RECORDS FOR THE EXERCISE Block Start

(** Array destructuring of numbers that only flow into arithmetic: a
    missing element is [undefined], which arithmetic turns into [NaN]. *)
Definition item (l : list number) (i : nat) : number := default NaN (l !! i).

(** [Math.round(val * 10) / 10] *)
Definition round1 (val : number) : number :=
  JS.div (JS.round (JS.mul val (Num 10))) (Num 10).

(** The body of the inner loop for the cell at row [r], column [c]. *)
Definition cell (minx miny dx dy : number) (ranges : list Range.t)
    (r c : nat) (val : number) : Feature.t :=
  let fillColor := classify val ranges in
  let x0 := JS.add minx (JS.mul (JS.of_nat c) dx) in
  let y0 := JS.add miny (JS.mul (JS.of_nat r) dy) in
  Feature.mk "Feature"
    (Feature.mkGeometry "Polygon"
       [[ (x0, y0);
          (JS.add x0 dx, y0);
          (JS.add x0 dx, JS.add y0 dy);
          (x0, JS.add y0 dy);
          (x0, y0) ]])
    (Feature.mkProperties (round1 val) fillColor).

(** The inner loop over [c < slopeGrid[r].length]. *)
Definition row_cells (minx miny dx dy : number) (ranges : list Range.t)
    (r : nat) (vals : list number) : list Feature.t :=
  imap (cell minx miny dx dy ranges r) vals.

(** The outer loop, from row [r] on.  Reading [.length] of a row that is
    [null] or [undefined] throws a TypeError. *)
Fixpoint rows_from (minx miny dx dy : number) (ranges : list Range.t)
    (r : nat) (slopeGrid : list row) : JS.result (list Feature.t) :=
  match slopeGrid with
  | [] => JS.Ok []
  | NullRow :: _ => JS.Throw "TypeError"
  | Cells vals :: rest =>
      features ← rows_from minx miny dx dy ranges (S r) rest;
      JS.Ok (row_cells minx miny dx dy ranges r vals ++ features)
  end.

(* ===================================================================== *)
(** ** The rendering surface *)
(* ===================================================================== *)

(** The map object of the MapLibre GL library, which is not part of the
    repository: a store of named sources, an ordered list of layers and the
    registered listeners, with the effect of each call the component makes. *)

Record FeatureCollection : Type :=
  mkFC { fc_type : string; features : list Feature.t }.

Inductive paint_value : Type :=
  | PStr (s : string)
  | PNum (q : Q)
  | PExpr (e : list string).

Module Layer.
Record t : Type :=
  mk { id : string; type : string; source : string;
       paint : gmap string paint_value }.

Definition set_paint (name : string) (value : paint_value) (l : t) : t :=
  mk (id l) (type l) (source l) (<[name := value]> (paint l)).
End Layer.

Inductive source : Type :=
  | Raster
  | GeoJSON (data : FeatureCollection).

(** The three listeners the slope effect registers. *)
Inductive handler : Type :=
  | SlopePopup
  | CursorPointer
  | CursorReset.

Module Listener.
Record t : Type := mk { event : string; layer : string; run : handler }.
End Listener.

Module MapGL.
Record t : Type :=
  mk { sources : gmap string source;
       layers : list Layer.t;
       listeners : list Listener.t }.

Definition has_id (id : string) (l : Layer.t) : bool :=
  bool_decide (Layer.id l = id).

Definition uses (src : string) (l : Layer.t) : bool :=
  bool_decide (Layer.source l = src).

Definition getSource (id : string) (m : t) : option source := sources m !! id.

Definition getLayer (id : string) (m : t) : option Layer.t :=
  List.find (has_id id) (layers m).

(** [map.addSource(id, spec)] throws when the id is taken. *)
Definition addSource (id : string) (src : source) (m : t) : JS.result t :=
  match sources m !! id with
  | Some _ => JS.Throw "Error"
  | None => JS.Ok (mk (<[id := src]> (sources m)) (layers m) (listeners m))
  end.

(** [source.setData(fc)]; only GeoJSON sources have the method. *)
Definition setData (id : string) (fc : FeatureCollection) (m : t) : JS.result t :=
  match sources m !! id with
  | Some (GeoJSON _) =>
      JS.Ok (mk (<[id := GeoJSON fc]> (sources m)) (layers m) (listeners m))
  | _ => JS.Throw "TypeError"
  end.

(** [map.addLayer(layer)]: a taken id or an unknown source fires an
    error event and adds nothing. *)
Definition addLayer (l : Layer.t) (m : t) : t :=
  if existsb (has_id (Layer.id l)) (layers m) then m
  else match sources m !! Layer.source l with
       | None => m
       | Some _ => mk (sources m) (layers m ++ [l]) (listeners m)
       end.

(** [map.removeLayer(id)] *)
Definition removeLayer (id : string) (m : t) : t :=
  mk (sources m) (List.filter (fun l => negb (has_id id l)) (layers m)) (listeners m).

(** [map.removeSource(id)]: refused while a layer still uses the source. *)
Definition removeSource (id : string) (m : t) : t :=
  if existsb (uses id) (layers m) then m
  else mk (delete id (sources m)) (layers m) (listeners m).

(** [map.setPaintProperty(layerId, name, value)]: an unknown layer fires
    an error event and changes nothing. *)
Definition setPaintProperty (id name : string) (value : paint_value) (m : t) : t :=
  mk (sources m)
     (List.map (fun l => if has_id id l then Layer.set_paint name value l else l)
               (layers m))
     (listeners m).

(** [map.on(event, layerId, handler)] *)
Definition on (event layer : string) (h : handler) (m : t) : t :=
  mk (sources m) (layers m) (listeners m ++ [Listener.mk event layer h]).

(** The style the component creates the map with: two raster sources and
    their two layers, nothing registered yet. *)
Definition initial : t :=
  mk (<["carto-tiles" := Raster]> (<["topo-tiles" := Raster]> ∅))
     [ Layer.mk "base-tiles" "raster" "carto-tiles" ∅;
       Layer.mk "topo-tiles" "raster" "topo-tiles" ∅ ]
     [].
End MapGL.

(** [arr.filter((_, i) => keep(i))], scanning from index [i]. *)
Fixpoint filter_index {A} (keep : nat -> bool) (i : nat) (arr : list A) : list A :=
  match arr with
  | [] => []
  | x :: rest =>
      if keep i then x :: filter_index keep (S i) rest
      else filter_index keep (S i) rest
  end.

(** A geographic point as [map.unproject] returns it. *)
Record LngLat : Type := mkLngLat { lng : number; lat : number }.

(** The part of a mouse event the drawing handlers read. *)
Record MouseEvent : Type := mkMouseEvent { offsetX : number; offsetY : number }.

(** What a range-table handler does with the table.  A write at an index
    past the end of the copied array grows it: [holes] empty slots, then
    an object holding only the properties the handler wrote. *)
Inductive update : Type :=
  | Changed (updated : list Range.t)
  | NotCalled
  | Grown (updated : list Range.t) (holes : nat)
          (min : option number) (color label : option string).

(* ===================================================================== *)
(** ** OverlaySyncer: the slope-cells branch (MapView.jsx, lines 186-281) *)
(* ===================================================================== *)

Definition slope_fill_layer : Layer.t :=
  Layer.mk "slope-cells" "fill" "slope-cells"
    (<["fill-color" := PExpr ["get"; "color"]]>
       (<["fill-opacity" := PNum (7 # 10)]> ∅)).

Definition slope_outline_layer : Layer.t :=
  Layer.mk "slope-cells-outline" "line" "slope-cells"
    (<["line-color" := PStr "rgba(0,0,0,0.1)"]>
       (<["line-width" := PNum (3 # 10)]> ∅)).

(** Lines 246-281. *)
Definition upsert_slope_cells (fc : FeatureCollection) (map : MapGL.t)
    : JS.result MapGL.t :=
  match MapGL.getSource "slope-cells" map with
  | Some _ =>
      map ← MapGL.setData "slope-cells" fc map;
      JS.Ok (MapGL.setPaintProperty "slope-cells" "fill-color"
               (PExpr ["get"; "color"]) map)
  | None =>
      map ← MapGL.addSource "slope-cells" (GeoJSON fc) map;
      let map := MapGL.addLayer slope_fill_layer map in
      let map := MapGL.addLayer slope_outline_layer map in
      let map := MapGL.on "click" "slope-cells" SlopePopup map in
      let map := MapGL.on "mouseenter" "slope-cells" CursorPointer map in
      let map := MapGL.on "mouseleave" "slope-cells" CursorReset map in
      JS.Ok map
  end.

(** Lines 188-190: the layers and the source are dropped when the data
    is removed. *)
Definition clear_slope_cells (map : MapGL.t) : MapGL.t :=
  let map := if MapGL.getLayer "slope-cells" map is Some _
             then MapGL.removeLayer "slope-cells" map else map in
  let map := if MapGL.getLayer "slope-cells-outline" map is Some _
             then MapGL.removeLayer "slope-cells-outline" map else map in
  if MapGL.getSource "slope-cells" map is Some _
  then MapGL.removeSource "slope-cells" map else map.

Section Host.

(** Conversions supplied by the JavaScript host. *)
Variable Number : string -> number.        (* Number(s) *)
Variable parseFloat : string -> number.    (* parseFloat(s) *)
Variable toString : number -> string.      (* `${x}` *)
Variable unproject : number * number -> LngLat.   (* map.unproject([x, y]) *)

(** [bboxStr.split(',').map(Number)] *)
Definition parse_bbox (bboxStr : string) : list number :=
  Number <$> split_comma bboxStr.

(** Lines 198-244: the feature array built from a grid, a bbox string,
    the declared size and the range table. *)
Definition tessellate (slopeGrid : list row) (bboxStr : string)
    (grid_size : option number) (slopeRanges : option (list Range.t))
    : JS.result (list Feature.t) :=
  let b := parse_bbox bboxStr in
  let minx := item b 0 in
  let miny := item b 1 in
  let maxx := item b 2 in
  let maxy := item b 3 in
  let n := JS.num_or grid_size (JS.of_nat (length slopeGrid)) in
  let dx := JS.div (JS.sub maxx minx) n in
  let dy := JS.div (JS.sub maxy miny) n in
  let ranges := default [] slopeRanges in
  rows_from minx miny dx dy ranges 0 slopeGrid.

(** The whole slope effect (lines 182-282) on the map held by [mapRef]. *)
Definition slope_effect (mapRef : option MapGL.t) (loaded : bool)
    (slopeData : option SlopeData) (slopeRanges : option (list Range.t))
    : JS.result (option MapGL.t) :=
  match mapRef with
  | None => JS.Ok mapRef
  | Some map =>
      if negb loaded then JS.Ok mapRef
      else match slopeData with
      | None => JS.Ok (Some (clear_slope_cells map))
      | Some d =>
          match (match slopes_percent d with Some g => Some g | None => slopes d end),
                bbox d with
          | Some slopeGrid, Some bboxStr =>
              if negb (JS.truthy_str bboxStr) then JS.Ok mapRef
              else
                features ← tessellate slopeGrid bboxStr (grid_size d) slopeRanges;
                map ← upsert_slope_cells (mkFC "FeatureCollection" features) map;
                JS.Ok (Some map)
          | _, _ => JS.Ok mapRef
          end
      end
  end.

(* ------------------------------------------------------------------- *)
(** *** BoundingBoxDrawer (MapView.jsx, lines 300-360) *)

(** [mousedown]: the new content of [drawStartRef]. *)
Definition mousedown (e : MouseEvent) (drawStartRef : option LngLat)
    : option LngLat :=
  Some (unproject (offsetX e, offsetY e)).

RECORDS FOR THE EXERCISE Block End

- [EXERCISE OBJECTIVE]: The answer must be every line of the records that holds the string "existsb".

- [WRITTEN ANSWER]:
  if existsb (has_id (Layer.id l)) (layers m) then m
  if existsb (uses id) (layers m) then m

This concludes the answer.